As for the comments about plan,
LF, yes got that covered. Actually it was the seminal portion of the work. It is well integrated for scaling, which is central to the effort.
SML, I had Expectancy, Average Risk, Average Reward and I understand them mathematically, but am having a harder time translating them FULLY (drilling through) to actionable changes in trading. It seems to optimize them, requires fully modifying the plan versus tweaking it slightly. Got the drawdown too. Just working on making it useful, more a priori versus a posteriori. Could you clarify MEA, and MFE? I think I know but want to be clear. (MFE= Max Favorable Excursion and Maximum Adverse Excursion? MAE not MEA) Lastly, I will do a more full plan evaluation at some point, but my sense is I am close on this plan-method, so this is an effort to validate the plan, test it for robustness and limits before it gets stressed by scaling and slippage.
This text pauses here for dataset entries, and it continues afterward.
(** X5 (lines 609-615): when the newly observed track is the one carrying
    the temporary pause mark, the cycle records it as last checked, prints
    the "currently playing" and the "temporarily paused" lines, sleeps one
    poll interval and ends there: nothing else happens after the poll, no
    history lookup and no playback command is sent, and the mark stays in
    place. *)
Theorem marked_track_is_left_alone w cfg s s1 s2 tr :
  skipping_paused s = false ->
  is_skipping_enabled w cfg s = (Ok true, s1) ->
  get_current_track w cfg s1 = (Ok (Some tr), s2) ->
  py_eq (track_id tr) (last_checked_track_id s) = false ->
  py_eq (temp_pause_track_id s) (track_id tr) = true ->
  trace (snd (loop_body w cfg s))
    = EvSleep (POLL_INTERVAL_SECONDS cfg)
        :: EvLog LogTemporarilyPaused
        :: EvLog (LogCurrentlyPlaying (artist_name tr) (track_name tr))
        :: trace s2
  /\ existsb is_lookup_request (new_events s (snd (main_loop_cycle w cfg s))) = false
  /\ existsb is_playback_command (new_events s (snd (main_loop_cycle w cfg s))) = false
  /\ temp_pause_track_id (snd (main_loop_cycle w cfg s)) = temp_pause_track_id s
  /\ last_checked_track_id (snd (main_loop_cycle w cfg s)) = track_id tr
  /\ (sleepable w (POLL_INTERVAL_SECONDS cfg) -> stop_signal w (S (tick s2)) = false ->
      fst (main_loop_cycle w cfg s) = Ok Continue).
Proof.
  intros Hp He Ht Hnew Hmark.
  destruct (poll_track_observed w cfg s s1 s2 tr Hp He Ht Hnew) as [Tp P].
  rewrite Hmark in P. rewrite andb_false_r in P.
  set (s3 := set_trace (EvLog (LogCurrentlyPlaying (artist_name tr) (track_name tr))
                          :: trace s2) (recorded w tr s2)).
  assert (P' : poll_track w cfg s
               = bind (print LogTemporarilyPaused)
                   (fun _ => bind (sleep w (POLL_INTERVAL_SECONDS cfg))
                               (fun _ => ret None)) s3).
  { rewrite P. unfold bind at 1. unfold ret at 1. cbv beta iota.
    unfold bind at 1. unfold print at 1, emit at 1, modify at 1. cbv beta iota.
    unfold bind at 1. unfold gets at 1. cbv beta iota.
    change (temp_pause_track_id
              (set_trace (EvLog (LogCurrentlyPlaying (artist_name tr) (track_name tr))
                            :: trace (recorded w tr s2)) (recorded w tr s2)))
      with (temp_pause_track_id s2).
    rewrite Tp, Hmark. reflexivity. }
  destruct (early_exit w cfg s s3 _ P') as (T & D & C & G & F & R).
  pose proof (keeps_run _ _ _ _ _ _ (keeps_is_skipping_enabled w cfg) He) as K1.
  pose proof (keeps_run _ _ _ _ _ _ (keeps_get_current_track w cfg) Ht) as K2.
  assert (G23 : grows s2 s3) by (eapply grows_cons; reflexivity).
  assert (N23 : new_events s2 s3
                = [EvLog (LogCurrentlyPlaying (artist_name tr) (track_name tr))])
    by (apply new_events_app; reflexivity).
  assert (G02 : grows s s2)
    by (eapply grows_trans; eapply rel_grows; eassumption).
  assert (Q : forall p : event -> bool,
             (forall e, p e = true -> is_http_request e = true) ->
             (forall e, p e = true -> fp_remote e = false) ->
             (forall e, p e = true -> fp_current_track e = false) ->
             existsb p (new_events s (snd (main_loop_cycle w cfg s))) = false).
  { intros p H1 H2 H3.
    rewrite (new_events_split s s3 _ (grows_trans _ _ _ G02 G23) G), existsb_app.
    rewrite (new_events_split s s2 s3 G02 G23), existsb_app, N23.
    rewrite (new_events_split s s1 s2 (rel_grows _ _ _ _ K1) (rel_grows _ _ _ _ K2)),
      existsb_app.
    apply rel_new_events in K1. apply rel_new_events in K2.
    rewrite forallb_forall in *.
    apply orb_false_iff. split; [|apply orb_false_iff; split;
                                   [|apply orb_false_iff; split]].
    - apply existsb_none, forallb_forall; intros e I.
      destruct (p e) eqn:Pe; try reflexivity; exfalso.
      specialize (F e I). rewrite (H1 e Pe) in F. discriminate.
    - simpl. destruct (p (EvLog _)) eqn:Pe; [|reflexivity].
      specialize (H1 _ Pe). discriminate.
    - apply existsb_none, forallb_forall; intros e I.
      destruct (p e) eqn:Pe; try reflexivity; exfalso.
      specialize (K2 e I). rewrite (H3 e Pe) in K2. discriminate.
    - apply existsb_none, forallb_forall; intros e I.
      destruct (p e) eqn:Pe; try reflexivity; exfalso.
      specialize (K1 e I). rewrite (H2 e Pe) in K1. discriminate. }
  split; [exact T|].
  split; [|split; [|split; [|split]]].
  - apply Q; intros [[]| |] H; simpl in H |- *; solve [reflexivity | discriminate H].
  - apply Q; intros [[]| |] H; simpl in H |- *; solve [reflexivity | discriminate H].
  - unfold decision in D. inversion D as [[Dp Dt Dl Dts Dr]].
    rewrite Dt. exact Tp.
  - unfold decision in D. inversion D as [[Dp Dt Dl Dts Dr]].
    rewrite Dl. reflexivity.
  - intros Pos Stop. rewrite (R Pos Stop). reflexivity.
Qed.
DD, and for all the comments about more discretionary metrics, e.g. following plans, I feel pretty good about that part. I created a two level semantic model that links directly into the trade facts of the matter, then drove that into metrics that give session feedback after each trade, so close to real-time during the day. Then made is dead simple to interpret into trading behavior. I have an three "meters" Tilt, Cash and Optimal. Between them all I can manage the discretionary part during the day easily and automatically.
EM, not really. Probably compared to most retail traders, it looks rock solid, but it is not algorithmic. I am more a Heisenberg principle person: The more precise you are, the less you are closer to reality in regard to elemental facts of the matter. On the other hand, all the more eloquent systems, in all disciplines, allow for "fraying at the edges" as new truths are learned. ( this is more Quine, "two dogmas of empiricism" stuff). Also I know the bots and the algo rule, and the plan is premised around them. Lastly, big picture wise, I am trying a more AI model without the A part this time around because I know I can adapt to a Bot-Algo over time faster then remodeling when they change. I traded ES from 1999-2012, through the spoofing, and birth of the bots and the higher volume. I left when it seemed everyone went to FOREX. Besides my system was only BE after comms. I consider that time learning phase.
But to be honest everyone, I am trying to stick to the goal. Consistently over time (low and high VIX) make modest amounts of money per contract, with acceptable risk and effort, and enjoy the journey. Thus I don't want to go off into the metric-weeds too much, but still want to be diligent wrt a continuous improvement model.
Thanks everyone, constructive comments.